And he said that these these these many says they urge students to avoid studying philosophy. This is John Robbins I'll just put quotes around his quote. They he's talking about some of these these speakers on Christian colleges they urge students to avoid studying philosophy.
But the study of philosophy is the second way of recognizing counterfeits. When banks train tellers they have them study genuine bills but they also show them some counterfeits so that the tellers can see the differences between the fakes and the real bills.
The study of secular philosophy is very rewarding if only for that reason by seeing where Plato Aristotle and Marx made their mistakes perhaps you can avoid the same mistakes and understand the scripture better.

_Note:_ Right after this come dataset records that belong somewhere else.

Lemma events_delete (running : list prog) (i : nat) (p : prog) :
  running !! i = Some p →
  concat (prog_events <$> running)
  ≡ₚ prog_events p ++ concat (prog_events <$> delete i running).
Proof.
  revert i. induction running as [|q l IH]; intros [|i] H; simplify_eq/=;
    [done|].
  rewrite (IH i H). apply Permutation_app_swap_app.
Qed.

Lemma events_insert (running : list prog) (i : nat) (p : prog) :
  running !! i = Some p →
  ∀ k, concat (prog_events <$> <[i := k]> running)
       ≡ₚ prog_events k ++ concat (prog_events <$> delete i running).
Proof.
  revert i. induction running as [|q l IH]; intros [|i] H k; simplify_eq/=;
    [done|].
  rewrite (IH i H k). apply Permutation_app_swap_app.
Qed.

Lemma gather_fuel_delete (running : list prog) (i : nat) (p : prog) :
  running !! i = Some p →
  gather_fuel running = S (prog_size p + gather_fuel (delete i running)).
Proof.
  revert i. induction running as [|q l IH]; intros [|i] H; simplify_eq/=;
    [done|].
  rewrite (IH i H). lia.
Qed.

Lemma gather_fuel_insert (running : list prog) (i : nat) (p : prog) :
  running !! i = Some p →
  ∀ k, gather_fuel (<[i := k]> running)
       = S (prog_size k + gather_fuel (delete i running)).
Proof.
  revert i. induction running as [|q l IH]; intros [|i] H k; simplify_eq/=;
    [done|].
  rewrite (IH i H k). lia.
Qed.

(** The bound on the turns is never reached, whichever calls fail:
    a larger one gives the same run. *)
Lemma gather_fuel_suffices (env : Env) (fuel1 fuel2 : nat)
    (running : list prog) (raised : bool) (w : world) :
  (gather_fuel running ≤ fuel1)%nat → (gather_fuel running ≤ fuel2)%nat →
  gather_loop env fuel1 running raised w
  = gather_loop env fuel2 running raised w.
Proof.
  revert fuel2 running raised w.
  induction fuel1 as [|fuel1 IH]; intros fuel2 running raised w H1 H2.
  { destruct running; [|simpl in H1; lia].
    destruct fuel2, raised; reflexivity. }
  destruct fuel2 as [|fuel2].
  { destruct running; [|simpl in H2; lia]. destruct raised; reflexivity. }
  destruct running as [|p0 rest]; [done|].
  cbn [gather_loop].
  destruct (raised && stops env (trace w)); [done|].
  set (i := (schedule env (trace w) mod length (p0 :: rest))%nat).
  destruct ((p0 :: rest) !! i) as [p|] eqn:Ep; [|done].
  pose proof (gather_fuel_delete _ _ _ Ep) as Hd.
  pose proof (gather_fuel_insert _ _ _ Ep) as Hin.
  destruct p as [|e k|l k]; cbn [prog_size] in *.
  - apply IH; lia.
  - destruct (exec env e w) as [[?|] w'].
    + apply IH; rewrite (Hin k); lia.
    + apply IH; lia.
  - unfold mbind, M_bind, log. apply IH; rewrite (Hin k); lia.
Qed.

Ironically is those who are not familiar with secular philosophy who are most influenced by it because they do not recognize secular ideas when they appear in the media the churches and in their own minds end quote.
So that was that was John Robbins talking about the importance of Christian studying secular philosophers and he used that idea of a bank teller. Right. I mean you know unless you've actually held you know say a real $20 bill and then maybe seen a really good fake copy and held it in your hand and looked at it it might be easy to be fooled.

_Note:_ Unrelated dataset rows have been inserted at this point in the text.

(** * go-coap demo: discovery / observe client and server

    A shallow embedding of [examples/demo/server/main.go] and of the two
    client programs kept in [examples/demo/client/main.go], followed by the
    properties of their orchestration logic.

    The CoAP engine, the clock, the formatter of durations and the parser
    of network addresses belong to external packages.  What they hand back
    to the demo code is an interface here ([ServerRuntime], [Net]); the
    module [GoRuntime] gives reference instances, used to run the model on
    concrete inputs. *)

From Stdlib Require Import ZArith List String Ascii Bool Lia.
Import ListNotations.

Local Open Scope string_scope.
Local Open Scope Z_scope.

(** ** Go values *)

(** A Go [error] value; in an [option error], [None] stands for [nil]. *)
Definition error := string.

(** The outcome of a fallible call whose values are only looked at when
    the error is [nil]. *)
Inductive result (A : Type) : Type :=
| Ok (a : A)
| Err (e : error).
Arguments Ok {A} a.
Arguments Err {A} e.

Module GoInt.

(** [int64] arithmetic wraps around. *)
Definition int64 (z : Z) : Z := (z + 2 ^ 63) mod 2 ^ 64 - 2 ^ 63.

(** The conversion [uint32(x)] keeps the low 32 bits. *)
Definition uint32 (z : Z) : Z := z mod 2 ^ 32.

End GoInt.

(** ** The CoAP values the demo touches (packages codes, message) *)

Module codes.

(** [codes.Code] is an unsigned 16-bit number, class * 32 + detail. *)
Definition Code := Z.
Definition Empty : Code := 0.
Definition GET : Code := 1.
Definition POST : Code := 2.
Definition PUT : Code := 3.
Definition DELETE : Code := 4.
Definition Content : Code := 69.

End codes.

Module message.

Inductive Type_ : Type :=
| Confirmable
| NonConfirmable
| Acknowledgement
| Reset.

Definition MediaType := Z.
Definition TextPlain : MediaType := 0.

(** What the accessors [Options().Path()] and [Options().Observe()] return
    for a received message: a value and an error, as in Go. *)
Record Options : Type := mkOptions {
  Path : string * option error;
  Observe : Z * option error
}.

End message.

Module mux.

(** A connection, known by the address of its peer. *)
Record Conn : Type := mkConn { RemoteAddr : string }.

(** A received request: [mux.Message]. *)
Record Message : Type := mkMessage {
  Code : codes.Code;
  Type_ : message.Type_;
  Token : list Byte.byte;
  Options : message.Options
}.

Record ResponseWriter : Type := mkResponseWriter { Conn_ : Conn }.

End mux.

Module pool.

(** An outgoing message: [pool.Message], as the demo fills it. *)
Record Message : Type := mkMessage {
  Code : codes.Code;
  Token : list Byte.byte;
  Body : string;
  ContentFormat : option message.MediaType;
  Observe : option Z
}.

(** A message fresh from the pool. *)
Definition AcquireMessage : Message :=
  mkMessage codes.Empty [] "" None None.

Definition SetCode (c : codes.Code) (m : Message) : Message :=
  mkMessage c (Token m) (Body m) (ContentFormat m) (Observe m).

Definition SetToken (t : list Byte.byte) (m : Message) : Message :=
  mkMessage (Code m) t (Body m) (ContentFormat m) (Observe m).

Definition SetBody (b : string) (m : Message) : Message :=
  mkMessage (Code m) (Token m) b (ContentFormat m) (Observe m).

Definition SetContentFormat (f : message.MediaType) (m : Message) : Message :=
  mkMessage (Code m) (Token m) (Body m) (Some f) (Observe m).

Definition SetObserve (o : Z) (m : Message) : Message :=
  mkMessage (Code m) (Token m) (Body m) (ContentFormat m) (Some o).

End pool.

(** ** The server: examples/demo/server/main.go *)

(** What the server's surroundings decide: the reading of the monotonic
    clock at its k-th query (nanoseconds), the outcome of the k-th call of
    [WriteMessage], and how [%v] prints a [time.Duration]. *)
Class ServerRuntime : Type := mkServerRuntime {
  clockAt : nat -> Z;
  writeResult : nat -> option error;
  formatDuration : Z -> string
}.

Module Server.

(** One line of the log, by call site. *)
Inductive LogEntry : Type :=
| CannotGetPath (e : error)
| GotMcastMessage (path : string) (from : string)
| GotMessage (path : string) (r : mux.Message) (from : string)
| TransmitterStopping (e : error)
| TransmitterError (e : error).

(** One call of [WriteMessage]: connection, message and outcome. *)
Record WriteEvent : Type := mkWriteEvent {
  wConn : mux.Conn;
  wMsg : pool.Message;
  wErr : option error
}.

(** The state the handlers act on. [response] is what [SetResponse] left
    in the response writer of the request being served; [goroutines] are
    the transmitters started with [go], by connection and token. *)
Record World : Type := mkWorld {
  clockReads : nat;
  slept : Z;
  writes : list WriteEvent;
  goroutines : list (mux.Conn * list Byte.byte);
  response : option pool.Message;
  logs : list LogEntry
}.

Definition M (A : Type) : Type := World -> A * World.

Definition ret {A : Type} (a : A) : M A := fun s => (a, s).

Definition bind {A B : Type} (c : M A) (k : A -> M B) : M B :=
  fun s => let (a, s') := c s in k a s'.

Definition exec {A : Type} (c : M A) (s : World) : World := snd (c s).

Declare Scope go_scope.
Delimit Scope go_scope with go.
Notation "x <- c ;; k" := (bind c (fun x => k))
  (at level 61, c at next level, right associativity) : go_scope.
Notation "c ;; k" := (bind c (fun _ => k))
  (at level 61, right associativity) : go_scope.
Local Open Scope go_scope.

Section WithRuntime.
Context {R : ServerRuntime}.

(** [time.Second] in nanoseconds. *)
Definition Second : Z := 1000000000.

Definition time_Now : M Z :=
  fun s => (clockAt (clockReads s),
            mkWorld (S (clockReads s)) (slept s) (writes s) (goroutines s)
                    (response s) (logs s)).

Definition time_Since (t : Z) : M Z :=
  now <- time_Now ;; ret (now - t).

(** The time that passes shows in the later readings of the clock. *)
Definition time_Sleep (d : Z) : M unit :=
  fun s => (tt, mkWorld (clockReads s) (slept s + d) (writes s) (goroutines s)
                        (response s) (logs s)).

Definition log_Printf (e : LogEntry) : M unit :=
  fun s => (tt, mkWorld (clockReads s) (slept s) (writes s) (goroutines s)
                        (response s) (logs s ++ [e])).

Definition WriteMessage (cc : mux.Conn) (m : pool.Message) : M (option error) :=
  fun s => let err := writeResult (List.length (writes s)) in
           (err, mkWorld (clockReads s) (slept s)
                         (writes s ++ [mkWriteEvent cc m err]) (goroutines s)
                         (response s) (logs s)).

Definition SetResponse (c : codes.Code) (f : message.MediaType) (b : string)
  : M unit :=
  fun s => (tt, mkWorld (clockReads s) (slept s) (writes s) (goroutines s)
                        (Some (pool.SetBody b (pool.SetContentFormat f
                                 (pool.SetCode c pool.AcquireMessage))))
                        (logs s)).

(** [go periodicTransmitter(cc, token)]: the statement returns at once. *)
Definition go_periodicTransmitter (cc : mux.Conn) (token : list Byte.byte)
  : M unit :=
  fun s => (tt, mkWorld (clockReads s) (slept s) (writes s)
                        (goroutines s ++ [(cc, token)]) (response s) (logs s)).

Definition getPath (opts : message.Options) : M string :=
  let (path, err) := message.Path opts in
  match err with
  | Some e => log_Printf (CannotGetPath e) ;; ret ""
  | None => ret path
  end.

(** The message goes back to the pool when the function returns
    ([defer cc.ReleaseMessage(m)]), which leaves no trace in the state. *)
Definition sendResponse (cc : mux.Conn) (token : list Byte.byte)
  (subded : Z) (obs : Z) : M (option error) :=
  let m := pool.AcquireMessage in
  let m := pool.SetCode codes.Content m in
  let m := pool.SetToken token m in
  d <- time_Since subded ;;
  let m := pool.SetBody ("Been running for " ++ formatDuration d) m in
  let m := pool.SetContentFormat message.TextPlain m in
  let m := if 0 <=? obs then pool.SetObserve (GoInt.uint32 obs) m else m in
  WriteMessage cc m.

(** How a run of the transmitter's loop ends: the function returned, or
    the iterations granted were used up with the loop still going, [obs]
    being the counter of the next one. *)
Inductive LoopEnd : Type :=
| Returned
| Running (obs : Z).

(** [for obs := int64(2); ; obs++ { ... }], for at most [fuel] iterations. *)
Fixpoint transmitLoop (fuel : nat) (cc : mux.Conn) (token : list Byte.byte)
  (subded : Z) (obs : Z) : M LoopEnd :=
  match fuel with
  | O => ret (Running obs)
  | S fuel' =>
      err <- sendResponse cc token subded obs ;;
      match err with
      | Some e => log_Printf (TransmitterStopping e) ;; ret Returned
      | None =>
          time_Sleep Second ;;
          transmitLoop fuel' cc token subded (GoInt.int64 (obs + 1))
      end
  end.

You know if somebody makes a really good copy and there are some people that can make some really good counterfeits you might get fooled by it but if you've had a chance to study the counterfeit to feel it to see what it looks like to see how it how what it feels like to compare it to the real genuine article it's going to enable you to to spot the fake when you're out there and you're in the process of doing your job as a teller.
And it's the same thing as Christians you know by by reading and studying and understanding not agreeing with but understanding some a writer such as Karl Marx it's a way of inoculating ourselves against the really one of the the most influential thinkers of the past of the past hundred fifty two hundred years.
I mean there's a lot of Marxism that's out there in in one form or another and it's important that we be able to recognize it and to be able to critique it now I mentioned that there's a lot of Marxism out there and I wanted to read from you this is just a very small section of the Communist Manifesto.
The Communist Manifesto very famously has ten planks. You know in Christianity we have the Ten Commandments. Well in in Marxism there are the the ten planks of the Communist Manifesto. I'm going to read through these for you and and maybe just briefly comment on them and I think you might be surprised how many of these ten planks of the Communist Manifesto are actually prevalent and in set up and and in ingrained into our society.
Certainly here in the United States and and I think you could also say that throughout the supposedly capitalist Western world. So here we go just reading through this this is the beginning of it. This is Ingalls writing says these measures will be of course different in different countries.
Nevertheless in the most advanced countries the following will be pretty generally applicable. Number one abolition of property and land and application of all rents of land to public purposes. Now you know the there's a tremendous amount of violence implied in that.
But what what communism is all about is it's all about putting the means of production in the hands of of the government. The the private citizen is not supposed to own the means of production in Marxism.
You can own your own pair of shoes and you know your own shirt and things like that. But you can't own the store in which those are sold. You can't own the factory that makes the shirts. You can't own the farms that that say you know that grow the you know I don't know flax or or whatever it is.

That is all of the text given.